(** C18: the stdout of a successful run is exactly three lines after
    what was printed before: the fetch line, ["Wrote N days of data to
    PATH"] with [N] the number of keys of [prices] (one per distinct date
    string of the index), and
    ["Date range: FIRST to LAST"] with the first and the last of the
    sorted dates. *)
Theorem main_success_stdout df cl p :
  w_provider w symbols (window_of now0) now0 = inr df -> df_empty df = false ->
  select_closes df = Ok cl -> build_prices ETFS symbols cl = Ok p ->
  w_open_error w (output_path dir) = None ->
  exists d ds x, sort_dates (dict_keys p) = d :: ds /\ last (d :: ds) = Some x /\
    w_stdout (main dir w).2 =
      (w_stdout w ++ [fetch_line now0;
                      "Wrote " +:+ dec_string (Z.of_nat (length (dict_keys p))) +:+
                        " days of data to " +:+ output_path dir;
                      "Date range: " +:+ d +:+ " to " +:+ x])%list.
Proof.
  intros Hp He Hs Hb Ho.
  destruct asset_classes_shipped_aux as (classes & Hc & _).
  destruct (sorted_prices_total p) as (rows & Hr & Hlen).
  destruct (sort_dates_nonempty ETFS symbols cl p Hb) as (d & ds & Hd).
  { rewrite (select_closes_index df cl Hs). unfold df_empty in He.
    destruct (df_index df); [done|]. done. }
  destruct (py_last_cons d ds) as [x Hx]. exists d, ds, x.
  split; [done|]. split; [by unfold py_last in Hx; destruct (last _); [injection Hx as ->|]|].
  run_to_write Hp He Hs Hb Hr Hc. erewrite jbind_write_ok by exact Ho. run_job.
  rewrite Hd, Hx. run_job. rewrite Hlen, <- !app_assoc. reflexivity.
Qed.

(** C11 (error): when [open] cannot create [data.json], [main] raises
    [OSError] after the price table is built: no file is written, only the
    fetch line is printed, and the process exits with 1. *)
Theorem main_open_fails df cl p msg :
  w_provider w symbols (window_of now0) now0 = inr df -> df_empty df = false ->
  select_closes df = Ok cl -> build_prices ETFS symbols cl = Ok p ->
  w_open_error w (output_path dir) = Some msg ->
  (main dir w).1 = Err (OSError msg) /\ exit_code (main dir w).1 = 1%Z /\
  w_files (main dir w).2 = w_files w /\
  w_stdout (main dir w).2 = (w_stdout w ++ [fetch_line now0])%list.
Proof.
  intros Hp He Hs Hb Ho.
  destruct asset_classes_shipped_aux as (classes & Hc & _).
  destruct (sorted_prices_total p) as (rows & Hr & _).
  run_to_write Hp He Hs Hb Hr Hc. erewrite jbind_write_err by exact Ho. run_job. done.
Qed.
End Run.

(** C13 (safety): whatever the clock, the provider and the files, [main]
    never raises [IndexError]: when the final print evaluates
    [sorted_dates[0]] and [sorted_dates[-1]], the list is not empty. *)
Theorem main_no_IndexError dir w : (main dir w).1 <> Err IndexError.
Proof.
  unfold main. run_job.
  destruct (window_start (w_clock w (w_ticks w))) as [s|e] eqn:Hw; run_job;
    [|unfold window_start, datetime_new in Hw;
      by destruct (check_datetime_Err _ _ Hw) as [? ->]].
  destruct (w_provider w (symbols_of ETFS) s (w_clock w (w_ticks w))) as [msg|df] eqn:Hp;
    [by erewrite jbind_download_inl by exact Hp|erewrite jbind_download_inr by exact Hp].
  run_job. destruct (df_empty df) eqn:He; run_job; [done|].
  destruct (select_closes df) as [cl|e] eqn:Hs; run_job;
    [|by destruct (select_closes_Err _ _ Hs) as [? ->]].
  destruct (build_prices ETFS (symbols_of ETFS) cl) as [p|e] eqn:Hb; run_job;
    [|intros [= ->]; by apply (build_prices_not_IndexError ETFS (symbols_of ETFS) cl)].
  destruct (sorted_prices_total p) as (rows & -> & _). run_job.
  destruct asset_classes_shipped_aux as (classes & -> & _). run_job.
  destruct (w_open_error w (output_path dir)) as [msg|] eqn:Ho;
    [by erewrite jbind_write_err by exact Ho|erewrite jbind_write_ok by exact Ho].
  destruct (sort_dates_nonempty ETFS (symbols_of ETFS) cl p Hb) as (d & ds & ->).
  { rewrite (select_closes_index df cl Hs). unfold df_empty in He.
    destruct (df_index df); done. }
  run_job. destruct (py_last_cons d ds) as [x ->]. run_job. done.
Qed.

(** C17: on a valid clock reading from year 6 on, [main] makes exactly one
    request to the provider, for the nine [ETFS] symbols in table order,
    from January 1 five years back to the clock reading, whatever the
    provider answers and whatever happens after the request. *)
Theorem main_requests dir w :
  valid_datetime (w_clock w (w_ticks w)) = true -> (6 <= year (w_clock w (w_ticks w)))%Z ->
  w_requests (main dir w).2 =
    (w_requests w ++ [(symbols, window_of (w_clock w (w_ticks w)), w_clock w (w_ticks w))])%list.
Proof.
  intros Hv Hy. unfold main. run_job. rewrite window_ok by done. run_job.
  destruct (w_provider w (symbols_of ETFS) (window_of (w_clock w (w_ticks w))) (w_clock w (w_ticks w)))
    as [msg|df] eqn:Hp;
    [erewrite jbind_download_inl by exact Hp; done|erewrite jbind_download_inr by exact Hp].
  match goal with |- w_requests (?m ?w0).2 = _ =>
    assert (Hk : keeps_requests m) by keeps_tac; rewrite (Hk w0) end.
  done.
Qed.

End Job.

★ ★ ★ ★ ★ ★ ★

• _WORK REQUIRED_
Tally the lines of the data that include the word "Wrote". Reply with the number only.

• _RESPONSE TO THE EXERCISE_
2